What this task involves:
Repeat verbatim only the lines from the opening of the material below through the one that contains "under one key, a".

Given entries:
▽

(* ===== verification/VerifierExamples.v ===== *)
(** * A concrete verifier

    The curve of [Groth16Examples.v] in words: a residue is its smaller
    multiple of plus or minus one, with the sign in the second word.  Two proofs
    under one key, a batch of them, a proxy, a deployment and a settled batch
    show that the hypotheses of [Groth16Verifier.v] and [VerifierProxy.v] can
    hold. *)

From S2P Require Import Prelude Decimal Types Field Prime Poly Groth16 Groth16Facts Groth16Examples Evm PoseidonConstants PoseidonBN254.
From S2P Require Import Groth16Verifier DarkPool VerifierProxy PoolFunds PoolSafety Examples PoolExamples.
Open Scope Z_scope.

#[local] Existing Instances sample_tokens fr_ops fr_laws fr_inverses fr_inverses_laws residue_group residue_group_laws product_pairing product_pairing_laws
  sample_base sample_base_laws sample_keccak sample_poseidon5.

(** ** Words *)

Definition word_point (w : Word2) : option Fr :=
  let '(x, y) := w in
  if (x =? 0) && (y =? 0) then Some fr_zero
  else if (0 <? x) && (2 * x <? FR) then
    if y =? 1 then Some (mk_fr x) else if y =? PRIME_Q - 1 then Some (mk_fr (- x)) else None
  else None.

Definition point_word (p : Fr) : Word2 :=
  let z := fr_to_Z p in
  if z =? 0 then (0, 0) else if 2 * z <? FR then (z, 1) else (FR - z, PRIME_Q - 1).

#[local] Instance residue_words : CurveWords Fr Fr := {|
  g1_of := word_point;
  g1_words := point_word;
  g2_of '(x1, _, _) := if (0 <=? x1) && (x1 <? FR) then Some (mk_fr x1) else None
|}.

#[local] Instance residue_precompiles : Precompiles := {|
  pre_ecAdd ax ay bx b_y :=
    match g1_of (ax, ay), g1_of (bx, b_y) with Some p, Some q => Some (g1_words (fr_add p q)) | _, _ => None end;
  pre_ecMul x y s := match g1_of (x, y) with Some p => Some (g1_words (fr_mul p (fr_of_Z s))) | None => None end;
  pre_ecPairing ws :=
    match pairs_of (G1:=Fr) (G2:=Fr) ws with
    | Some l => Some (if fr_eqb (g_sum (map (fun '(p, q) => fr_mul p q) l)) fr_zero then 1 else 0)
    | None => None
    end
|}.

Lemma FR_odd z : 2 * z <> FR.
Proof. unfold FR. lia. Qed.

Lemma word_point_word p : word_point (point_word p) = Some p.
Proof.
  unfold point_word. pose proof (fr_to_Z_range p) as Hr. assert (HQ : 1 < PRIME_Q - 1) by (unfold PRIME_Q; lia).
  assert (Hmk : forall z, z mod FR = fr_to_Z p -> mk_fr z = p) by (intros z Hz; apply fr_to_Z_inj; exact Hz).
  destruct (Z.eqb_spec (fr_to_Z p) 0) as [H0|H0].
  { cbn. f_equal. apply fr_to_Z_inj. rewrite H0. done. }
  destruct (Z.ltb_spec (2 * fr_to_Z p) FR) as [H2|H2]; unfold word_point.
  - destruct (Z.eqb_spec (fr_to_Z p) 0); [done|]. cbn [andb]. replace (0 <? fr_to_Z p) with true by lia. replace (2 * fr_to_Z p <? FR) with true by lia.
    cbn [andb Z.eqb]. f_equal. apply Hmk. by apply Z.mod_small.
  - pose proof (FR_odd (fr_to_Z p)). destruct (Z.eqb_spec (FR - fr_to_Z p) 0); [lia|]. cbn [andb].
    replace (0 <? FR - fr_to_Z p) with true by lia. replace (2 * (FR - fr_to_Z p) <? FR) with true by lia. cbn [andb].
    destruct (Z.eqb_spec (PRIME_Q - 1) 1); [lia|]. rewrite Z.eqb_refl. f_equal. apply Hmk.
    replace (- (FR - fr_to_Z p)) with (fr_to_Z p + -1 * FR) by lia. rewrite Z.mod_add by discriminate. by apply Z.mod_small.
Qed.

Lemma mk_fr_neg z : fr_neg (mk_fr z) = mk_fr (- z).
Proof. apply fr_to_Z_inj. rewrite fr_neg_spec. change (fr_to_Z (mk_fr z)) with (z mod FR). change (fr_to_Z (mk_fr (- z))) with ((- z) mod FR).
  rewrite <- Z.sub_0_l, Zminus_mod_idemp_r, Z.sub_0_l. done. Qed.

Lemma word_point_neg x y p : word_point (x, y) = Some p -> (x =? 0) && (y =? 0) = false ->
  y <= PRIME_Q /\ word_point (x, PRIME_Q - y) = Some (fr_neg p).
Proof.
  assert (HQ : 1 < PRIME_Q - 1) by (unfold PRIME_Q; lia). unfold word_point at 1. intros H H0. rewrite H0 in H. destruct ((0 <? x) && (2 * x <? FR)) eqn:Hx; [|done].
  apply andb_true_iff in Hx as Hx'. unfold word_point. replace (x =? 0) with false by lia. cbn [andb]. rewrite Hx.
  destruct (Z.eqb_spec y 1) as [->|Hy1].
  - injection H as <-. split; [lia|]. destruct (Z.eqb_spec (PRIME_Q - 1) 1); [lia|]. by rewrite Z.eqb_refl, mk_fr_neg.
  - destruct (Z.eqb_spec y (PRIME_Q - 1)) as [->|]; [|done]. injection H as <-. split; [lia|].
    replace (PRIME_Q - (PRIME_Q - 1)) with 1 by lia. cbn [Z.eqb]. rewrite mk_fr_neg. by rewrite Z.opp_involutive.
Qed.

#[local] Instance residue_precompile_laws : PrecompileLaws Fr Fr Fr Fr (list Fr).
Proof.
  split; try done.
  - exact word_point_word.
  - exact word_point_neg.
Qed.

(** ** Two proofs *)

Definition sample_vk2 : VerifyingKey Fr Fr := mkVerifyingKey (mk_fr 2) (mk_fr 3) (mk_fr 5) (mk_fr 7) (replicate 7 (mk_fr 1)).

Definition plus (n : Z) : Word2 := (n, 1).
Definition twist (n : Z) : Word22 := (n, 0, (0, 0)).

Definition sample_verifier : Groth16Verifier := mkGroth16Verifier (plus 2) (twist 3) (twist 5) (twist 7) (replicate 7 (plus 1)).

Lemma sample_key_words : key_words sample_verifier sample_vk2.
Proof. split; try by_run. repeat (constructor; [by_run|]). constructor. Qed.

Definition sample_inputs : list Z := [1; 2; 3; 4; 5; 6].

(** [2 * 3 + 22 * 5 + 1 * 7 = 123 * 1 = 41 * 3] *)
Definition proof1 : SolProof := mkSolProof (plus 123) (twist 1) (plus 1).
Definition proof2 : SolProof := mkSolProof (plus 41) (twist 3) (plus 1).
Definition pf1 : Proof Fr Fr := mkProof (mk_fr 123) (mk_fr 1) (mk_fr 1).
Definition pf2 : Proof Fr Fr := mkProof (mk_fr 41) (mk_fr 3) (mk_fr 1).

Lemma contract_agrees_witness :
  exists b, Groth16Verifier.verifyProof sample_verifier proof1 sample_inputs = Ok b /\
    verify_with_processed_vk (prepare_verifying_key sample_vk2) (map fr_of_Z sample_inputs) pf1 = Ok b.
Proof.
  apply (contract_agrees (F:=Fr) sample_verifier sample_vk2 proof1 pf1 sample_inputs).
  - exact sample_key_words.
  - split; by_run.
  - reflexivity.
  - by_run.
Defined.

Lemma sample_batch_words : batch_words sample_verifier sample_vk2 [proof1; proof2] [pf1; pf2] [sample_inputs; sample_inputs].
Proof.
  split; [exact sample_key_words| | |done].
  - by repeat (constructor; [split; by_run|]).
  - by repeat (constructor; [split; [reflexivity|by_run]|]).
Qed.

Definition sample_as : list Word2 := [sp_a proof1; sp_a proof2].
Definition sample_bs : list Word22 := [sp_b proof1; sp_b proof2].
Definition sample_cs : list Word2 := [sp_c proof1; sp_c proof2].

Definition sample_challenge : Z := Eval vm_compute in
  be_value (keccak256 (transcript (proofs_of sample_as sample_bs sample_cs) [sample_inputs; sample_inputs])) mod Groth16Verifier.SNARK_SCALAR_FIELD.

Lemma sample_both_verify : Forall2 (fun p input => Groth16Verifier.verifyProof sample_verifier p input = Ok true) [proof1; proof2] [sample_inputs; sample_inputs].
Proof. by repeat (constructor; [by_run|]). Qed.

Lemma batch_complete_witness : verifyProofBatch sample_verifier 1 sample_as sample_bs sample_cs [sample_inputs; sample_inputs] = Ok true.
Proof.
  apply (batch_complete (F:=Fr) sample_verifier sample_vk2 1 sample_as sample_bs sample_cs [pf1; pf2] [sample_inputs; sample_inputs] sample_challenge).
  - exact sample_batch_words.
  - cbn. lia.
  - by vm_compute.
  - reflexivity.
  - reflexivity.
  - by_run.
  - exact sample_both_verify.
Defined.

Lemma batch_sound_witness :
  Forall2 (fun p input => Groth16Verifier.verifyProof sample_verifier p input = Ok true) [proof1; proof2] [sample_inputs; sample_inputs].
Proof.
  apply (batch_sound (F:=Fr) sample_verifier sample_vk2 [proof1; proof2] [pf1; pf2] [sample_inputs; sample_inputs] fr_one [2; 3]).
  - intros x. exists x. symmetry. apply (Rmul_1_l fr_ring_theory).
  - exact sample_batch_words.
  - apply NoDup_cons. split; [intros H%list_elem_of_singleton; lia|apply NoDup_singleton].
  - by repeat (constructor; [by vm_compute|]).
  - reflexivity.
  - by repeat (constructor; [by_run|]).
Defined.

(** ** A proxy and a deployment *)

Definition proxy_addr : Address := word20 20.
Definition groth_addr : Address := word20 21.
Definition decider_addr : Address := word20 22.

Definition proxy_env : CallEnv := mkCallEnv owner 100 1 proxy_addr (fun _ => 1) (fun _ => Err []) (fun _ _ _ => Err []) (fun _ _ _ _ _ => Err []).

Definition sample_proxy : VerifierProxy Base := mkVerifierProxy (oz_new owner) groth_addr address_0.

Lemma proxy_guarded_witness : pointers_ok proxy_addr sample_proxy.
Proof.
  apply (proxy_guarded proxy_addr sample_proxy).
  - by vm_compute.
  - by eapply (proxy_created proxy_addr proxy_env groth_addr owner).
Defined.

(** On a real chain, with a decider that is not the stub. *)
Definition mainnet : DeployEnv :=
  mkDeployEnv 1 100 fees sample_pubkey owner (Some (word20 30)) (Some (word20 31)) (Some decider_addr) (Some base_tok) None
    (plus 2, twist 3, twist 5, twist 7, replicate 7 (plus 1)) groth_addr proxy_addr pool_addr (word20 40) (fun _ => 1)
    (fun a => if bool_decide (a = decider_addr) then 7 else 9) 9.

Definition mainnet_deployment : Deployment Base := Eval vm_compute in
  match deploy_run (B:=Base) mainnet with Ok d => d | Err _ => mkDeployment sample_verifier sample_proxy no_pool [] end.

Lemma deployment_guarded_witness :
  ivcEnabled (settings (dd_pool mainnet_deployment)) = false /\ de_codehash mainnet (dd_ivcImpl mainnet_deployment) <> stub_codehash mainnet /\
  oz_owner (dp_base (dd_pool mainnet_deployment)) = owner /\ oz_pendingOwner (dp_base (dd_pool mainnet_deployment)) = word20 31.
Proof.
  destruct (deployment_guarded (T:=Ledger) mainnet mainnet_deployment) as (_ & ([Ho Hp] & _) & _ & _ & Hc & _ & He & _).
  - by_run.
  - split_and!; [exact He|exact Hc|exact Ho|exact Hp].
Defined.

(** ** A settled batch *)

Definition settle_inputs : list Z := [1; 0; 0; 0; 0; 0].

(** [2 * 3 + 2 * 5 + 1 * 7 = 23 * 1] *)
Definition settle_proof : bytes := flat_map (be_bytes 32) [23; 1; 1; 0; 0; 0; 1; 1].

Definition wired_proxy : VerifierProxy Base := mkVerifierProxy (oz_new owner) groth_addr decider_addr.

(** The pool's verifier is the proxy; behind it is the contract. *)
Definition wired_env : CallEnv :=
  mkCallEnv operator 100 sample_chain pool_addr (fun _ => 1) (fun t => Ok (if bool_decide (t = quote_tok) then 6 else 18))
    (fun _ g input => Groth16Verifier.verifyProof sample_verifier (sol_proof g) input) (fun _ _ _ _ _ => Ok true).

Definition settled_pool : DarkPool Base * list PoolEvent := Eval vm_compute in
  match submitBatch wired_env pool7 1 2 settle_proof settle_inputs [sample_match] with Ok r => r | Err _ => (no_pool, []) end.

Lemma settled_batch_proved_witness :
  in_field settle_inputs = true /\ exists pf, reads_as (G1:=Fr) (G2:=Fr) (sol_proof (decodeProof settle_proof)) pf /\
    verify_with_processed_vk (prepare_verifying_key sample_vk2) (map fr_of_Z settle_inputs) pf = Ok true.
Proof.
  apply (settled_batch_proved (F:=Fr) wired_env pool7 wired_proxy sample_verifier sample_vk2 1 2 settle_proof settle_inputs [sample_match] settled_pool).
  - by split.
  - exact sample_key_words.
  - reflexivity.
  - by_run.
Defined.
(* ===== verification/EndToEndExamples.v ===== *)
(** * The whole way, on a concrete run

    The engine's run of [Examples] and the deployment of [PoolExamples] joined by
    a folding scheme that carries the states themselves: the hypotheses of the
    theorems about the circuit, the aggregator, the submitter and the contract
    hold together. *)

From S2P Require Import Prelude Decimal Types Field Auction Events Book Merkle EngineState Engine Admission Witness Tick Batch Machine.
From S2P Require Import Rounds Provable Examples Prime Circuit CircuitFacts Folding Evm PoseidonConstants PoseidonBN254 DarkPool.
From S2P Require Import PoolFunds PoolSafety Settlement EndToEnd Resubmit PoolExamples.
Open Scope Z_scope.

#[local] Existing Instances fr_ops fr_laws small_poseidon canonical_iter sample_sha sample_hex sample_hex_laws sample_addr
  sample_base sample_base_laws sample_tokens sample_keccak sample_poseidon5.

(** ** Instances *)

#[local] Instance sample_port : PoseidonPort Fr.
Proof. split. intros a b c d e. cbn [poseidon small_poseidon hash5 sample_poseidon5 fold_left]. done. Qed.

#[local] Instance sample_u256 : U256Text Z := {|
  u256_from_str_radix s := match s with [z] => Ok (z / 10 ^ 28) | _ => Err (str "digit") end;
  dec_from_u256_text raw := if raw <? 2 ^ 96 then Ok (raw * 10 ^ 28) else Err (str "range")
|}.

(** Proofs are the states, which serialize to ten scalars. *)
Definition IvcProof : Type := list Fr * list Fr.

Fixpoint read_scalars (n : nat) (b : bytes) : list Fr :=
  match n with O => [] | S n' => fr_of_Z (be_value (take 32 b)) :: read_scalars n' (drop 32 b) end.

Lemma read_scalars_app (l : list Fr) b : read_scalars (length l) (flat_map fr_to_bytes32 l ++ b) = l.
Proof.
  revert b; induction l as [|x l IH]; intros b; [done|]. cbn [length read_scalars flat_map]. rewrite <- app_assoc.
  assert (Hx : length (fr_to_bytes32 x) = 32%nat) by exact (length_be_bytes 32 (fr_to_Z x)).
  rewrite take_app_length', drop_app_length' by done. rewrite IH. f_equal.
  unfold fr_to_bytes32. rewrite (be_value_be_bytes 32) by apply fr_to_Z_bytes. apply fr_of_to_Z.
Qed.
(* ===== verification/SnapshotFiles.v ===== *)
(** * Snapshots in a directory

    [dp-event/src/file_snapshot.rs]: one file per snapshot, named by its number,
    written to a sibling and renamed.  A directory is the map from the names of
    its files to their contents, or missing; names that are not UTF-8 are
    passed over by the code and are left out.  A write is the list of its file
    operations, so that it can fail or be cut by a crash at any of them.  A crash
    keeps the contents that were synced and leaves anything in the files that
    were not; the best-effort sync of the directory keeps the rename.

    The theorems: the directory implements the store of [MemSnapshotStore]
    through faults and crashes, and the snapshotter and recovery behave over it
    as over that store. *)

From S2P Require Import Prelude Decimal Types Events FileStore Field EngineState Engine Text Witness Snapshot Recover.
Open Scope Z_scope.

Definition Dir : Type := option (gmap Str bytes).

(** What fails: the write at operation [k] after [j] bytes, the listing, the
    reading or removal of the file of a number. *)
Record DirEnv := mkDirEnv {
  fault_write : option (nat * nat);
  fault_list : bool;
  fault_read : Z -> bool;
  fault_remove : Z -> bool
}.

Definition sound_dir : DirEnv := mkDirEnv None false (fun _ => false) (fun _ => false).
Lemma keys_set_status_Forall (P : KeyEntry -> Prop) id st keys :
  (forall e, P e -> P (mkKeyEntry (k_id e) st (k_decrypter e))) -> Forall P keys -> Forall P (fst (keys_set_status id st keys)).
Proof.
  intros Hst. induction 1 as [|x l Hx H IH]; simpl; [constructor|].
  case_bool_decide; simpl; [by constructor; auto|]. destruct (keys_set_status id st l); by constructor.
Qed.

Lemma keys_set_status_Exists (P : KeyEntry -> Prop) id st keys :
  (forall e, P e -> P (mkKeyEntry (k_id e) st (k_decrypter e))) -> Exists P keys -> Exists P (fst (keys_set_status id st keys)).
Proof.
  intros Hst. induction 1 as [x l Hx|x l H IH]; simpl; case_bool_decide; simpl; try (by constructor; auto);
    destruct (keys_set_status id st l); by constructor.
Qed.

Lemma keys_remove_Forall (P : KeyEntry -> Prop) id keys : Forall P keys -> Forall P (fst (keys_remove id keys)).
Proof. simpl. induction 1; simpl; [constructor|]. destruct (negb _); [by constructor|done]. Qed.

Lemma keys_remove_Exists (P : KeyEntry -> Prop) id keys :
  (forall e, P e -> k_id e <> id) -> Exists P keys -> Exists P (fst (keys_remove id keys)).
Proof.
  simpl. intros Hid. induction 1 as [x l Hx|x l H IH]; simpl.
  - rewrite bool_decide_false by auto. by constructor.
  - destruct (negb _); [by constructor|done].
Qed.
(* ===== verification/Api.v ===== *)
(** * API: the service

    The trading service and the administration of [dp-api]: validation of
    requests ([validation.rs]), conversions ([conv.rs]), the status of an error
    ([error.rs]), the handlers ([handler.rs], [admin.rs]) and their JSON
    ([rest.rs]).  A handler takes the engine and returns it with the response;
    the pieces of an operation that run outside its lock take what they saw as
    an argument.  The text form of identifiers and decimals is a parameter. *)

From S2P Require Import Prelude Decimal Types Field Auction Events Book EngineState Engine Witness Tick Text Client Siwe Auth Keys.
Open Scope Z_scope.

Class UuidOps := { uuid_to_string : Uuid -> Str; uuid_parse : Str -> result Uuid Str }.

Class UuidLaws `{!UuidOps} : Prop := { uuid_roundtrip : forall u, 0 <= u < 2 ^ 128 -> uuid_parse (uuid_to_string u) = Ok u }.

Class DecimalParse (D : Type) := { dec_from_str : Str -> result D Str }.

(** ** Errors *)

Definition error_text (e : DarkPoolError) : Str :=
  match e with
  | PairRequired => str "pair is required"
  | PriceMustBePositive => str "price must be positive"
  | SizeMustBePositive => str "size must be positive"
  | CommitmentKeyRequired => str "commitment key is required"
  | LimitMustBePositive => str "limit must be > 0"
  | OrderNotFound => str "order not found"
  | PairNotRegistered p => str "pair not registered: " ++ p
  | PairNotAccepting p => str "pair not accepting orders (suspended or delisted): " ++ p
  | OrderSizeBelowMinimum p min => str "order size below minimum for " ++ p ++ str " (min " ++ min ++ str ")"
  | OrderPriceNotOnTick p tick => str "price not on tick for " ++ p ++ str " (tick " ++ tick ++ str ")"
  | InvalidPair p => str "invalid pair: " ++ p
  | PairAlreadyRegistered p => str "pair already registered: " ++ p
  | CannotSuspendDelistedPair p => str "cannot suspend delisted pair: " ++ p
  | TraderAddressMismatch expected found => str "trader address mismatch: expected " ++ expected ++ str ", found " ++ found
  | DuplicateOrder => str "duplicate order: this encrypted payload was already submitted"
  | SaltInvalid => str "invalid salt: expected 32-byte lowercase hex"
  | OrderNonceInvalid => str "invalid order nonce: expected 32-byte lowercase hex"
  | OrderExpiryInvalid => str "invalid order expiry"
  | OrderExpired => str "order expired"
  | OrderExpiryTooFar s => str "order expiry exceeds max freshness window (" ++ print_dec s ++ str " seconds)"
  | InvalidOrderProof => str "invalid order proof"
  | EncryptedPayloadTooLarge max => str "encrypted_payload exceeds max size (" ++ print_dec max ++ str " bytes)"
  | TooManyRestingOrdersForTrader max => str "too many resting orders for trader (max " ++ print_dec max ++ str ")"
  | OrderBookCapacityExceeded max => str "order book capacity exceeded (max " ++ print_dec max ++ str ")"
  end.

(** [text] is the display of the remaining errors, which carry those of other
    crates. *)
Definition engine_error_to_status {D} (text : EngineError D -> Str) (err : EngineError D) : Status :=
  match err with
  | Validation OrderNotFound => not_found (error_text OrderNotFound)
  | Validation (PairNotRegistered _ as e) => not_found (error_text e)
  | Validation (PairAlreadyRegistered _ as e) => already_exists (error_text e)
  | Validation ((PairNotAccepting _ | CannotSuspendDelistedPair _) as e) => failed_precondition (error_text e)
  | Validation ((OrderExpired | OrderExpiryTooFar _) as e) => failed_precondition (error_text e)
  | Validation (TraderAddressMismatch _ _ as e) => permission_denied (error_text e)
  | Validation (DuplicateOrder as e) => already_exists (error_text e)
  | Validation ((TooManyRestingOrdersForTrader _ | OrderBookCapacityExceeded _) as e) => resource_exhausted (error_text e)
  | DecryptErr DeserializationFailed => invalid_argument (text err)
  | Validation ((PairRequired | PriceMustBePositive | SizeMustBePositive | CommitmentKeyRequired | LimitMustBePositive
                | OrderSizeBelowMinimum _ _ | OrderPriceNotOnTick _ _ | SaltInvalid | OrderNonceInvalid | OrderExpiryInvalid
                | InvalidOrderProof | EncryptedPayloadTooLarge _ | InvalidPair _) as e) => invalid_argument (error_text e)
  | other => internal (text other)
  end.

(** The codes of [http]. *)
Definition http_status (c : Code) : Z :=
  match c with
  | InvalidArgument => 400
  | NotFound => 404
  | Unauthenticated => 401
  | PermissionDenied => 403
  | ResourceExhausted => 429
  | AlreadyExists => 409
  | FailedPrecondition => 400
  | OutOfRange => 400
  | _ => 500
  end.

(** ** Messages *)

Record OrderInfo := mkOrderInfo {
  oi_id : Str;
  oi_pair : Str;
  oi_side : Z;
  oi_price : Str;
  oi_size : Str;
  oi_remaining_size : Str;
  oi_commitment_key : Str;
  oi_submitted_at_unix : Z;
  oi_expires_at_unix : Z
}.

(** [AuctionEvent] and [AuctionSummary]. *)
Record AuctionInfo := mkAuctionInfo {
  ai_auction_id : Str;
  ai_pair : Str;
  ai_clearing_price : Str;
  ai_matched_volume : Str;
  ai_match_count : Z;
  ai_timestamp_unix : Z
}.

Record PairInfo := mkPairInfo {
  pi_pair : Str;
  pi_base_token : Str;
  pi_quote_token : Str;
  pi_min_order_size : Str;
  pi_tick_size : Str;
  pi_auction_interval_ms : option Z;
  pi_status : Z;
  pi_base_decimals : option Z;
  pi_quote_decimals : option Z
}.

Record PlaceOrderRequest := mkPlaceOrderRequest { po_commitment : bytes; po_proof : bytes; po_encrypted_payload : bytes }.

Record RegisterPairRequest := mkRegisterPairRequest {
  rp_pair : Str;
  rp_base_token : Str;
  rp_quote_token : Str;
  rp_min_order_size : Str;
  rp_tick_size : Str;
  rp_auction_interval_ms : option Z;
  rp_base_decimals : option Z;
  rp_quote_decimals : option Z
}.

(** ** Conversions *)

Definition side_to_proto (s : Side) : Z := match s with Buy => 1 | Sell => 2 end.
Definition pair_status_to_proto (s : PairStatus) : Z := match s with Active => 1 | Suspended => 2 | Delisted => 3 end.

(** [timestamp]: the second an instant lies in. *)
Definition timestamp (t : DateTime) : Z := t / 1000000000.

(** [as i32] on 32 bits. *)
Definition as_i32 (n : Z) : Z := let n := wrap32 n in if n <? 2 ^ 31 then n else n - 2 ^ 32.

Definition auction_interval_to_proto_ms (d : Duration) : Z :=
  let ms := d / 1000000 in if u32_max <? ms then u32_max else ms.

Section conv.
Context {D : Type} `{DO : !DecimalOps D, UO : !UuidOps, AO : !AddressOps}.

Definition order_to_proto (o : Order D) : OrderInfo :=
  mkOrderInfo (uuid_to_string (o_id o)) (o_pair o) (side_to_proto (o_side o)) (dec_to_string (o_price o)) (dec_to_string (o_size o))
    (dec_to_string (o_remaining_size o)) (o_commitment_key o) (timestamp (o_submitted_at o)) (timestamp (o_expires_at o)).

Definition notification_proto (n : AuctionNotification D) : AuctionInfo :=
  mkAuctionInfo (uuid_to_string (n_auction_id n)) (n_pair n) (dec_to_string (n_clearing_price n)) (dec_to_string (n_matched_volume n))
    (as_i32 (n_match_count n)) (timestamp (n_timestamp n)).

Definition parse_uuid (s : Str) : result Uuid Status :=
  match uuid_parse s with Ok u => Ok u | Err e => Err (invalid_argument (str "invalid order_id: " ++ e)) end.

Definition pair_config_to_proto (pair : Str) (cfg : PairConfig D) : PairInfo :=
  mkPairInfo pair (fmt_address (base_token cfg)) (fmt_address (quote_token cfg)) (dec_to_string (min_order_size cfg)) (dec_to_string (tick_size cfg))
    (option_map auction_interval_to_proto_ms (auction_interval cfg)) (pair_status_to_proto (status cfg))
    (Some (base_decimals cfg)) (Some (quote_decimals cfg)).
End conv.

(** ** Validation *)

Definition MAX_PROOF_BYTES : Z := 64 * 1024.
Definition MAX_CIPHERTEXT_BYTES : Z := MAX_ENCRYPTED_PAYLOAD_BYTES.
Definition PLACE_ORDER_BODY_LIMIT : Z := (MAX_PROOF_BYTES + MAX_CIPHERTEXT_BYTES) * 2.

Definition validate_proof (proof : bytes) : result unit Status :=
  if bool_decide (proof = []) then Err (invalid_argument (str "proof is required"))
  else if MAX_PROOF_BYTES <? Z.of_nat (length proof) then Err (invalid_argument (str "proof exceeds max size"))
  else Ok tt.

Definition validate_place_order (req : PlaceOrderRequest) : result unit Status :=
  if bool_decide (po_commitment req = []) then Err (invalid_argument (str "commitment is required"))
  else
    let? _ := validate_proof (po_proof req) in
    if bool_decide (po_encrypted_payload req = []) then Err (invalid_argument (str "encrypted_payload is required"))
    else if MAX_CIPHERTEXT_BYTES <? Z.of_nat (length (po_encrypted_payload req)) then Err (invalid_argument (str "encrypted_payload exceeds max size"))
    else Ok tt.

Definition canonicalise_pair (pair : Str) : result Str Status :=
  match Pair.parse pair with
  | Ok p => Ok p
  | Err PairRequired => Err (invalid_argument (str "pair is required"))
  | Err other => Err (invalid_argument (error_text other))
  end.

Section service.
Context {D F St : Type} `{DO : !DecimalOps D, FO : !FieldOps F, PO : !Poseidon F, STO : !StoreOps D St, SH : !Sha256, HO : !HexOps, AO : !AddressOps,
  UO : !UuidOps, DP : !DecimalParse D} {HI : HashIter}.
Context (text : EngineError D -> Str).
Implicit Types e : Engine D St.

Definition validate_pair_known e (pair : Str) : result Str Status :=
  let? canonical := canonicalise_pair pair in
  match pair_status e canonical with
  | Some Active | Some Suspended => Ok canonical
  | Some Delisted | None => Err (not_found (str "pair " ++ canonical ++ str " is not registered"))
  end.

△

Exercise answer:
(* ===== verification/VerifierExamples.v ===== *)
(** * A concrete verifier

    The curve of [Groth16Examples.v] in words: a residue is its smaller
    multiple of plus or minus one, with the sign in the second word.  Two proofs
    under one key, a batch of them, a proxy, a deployment and a settled batch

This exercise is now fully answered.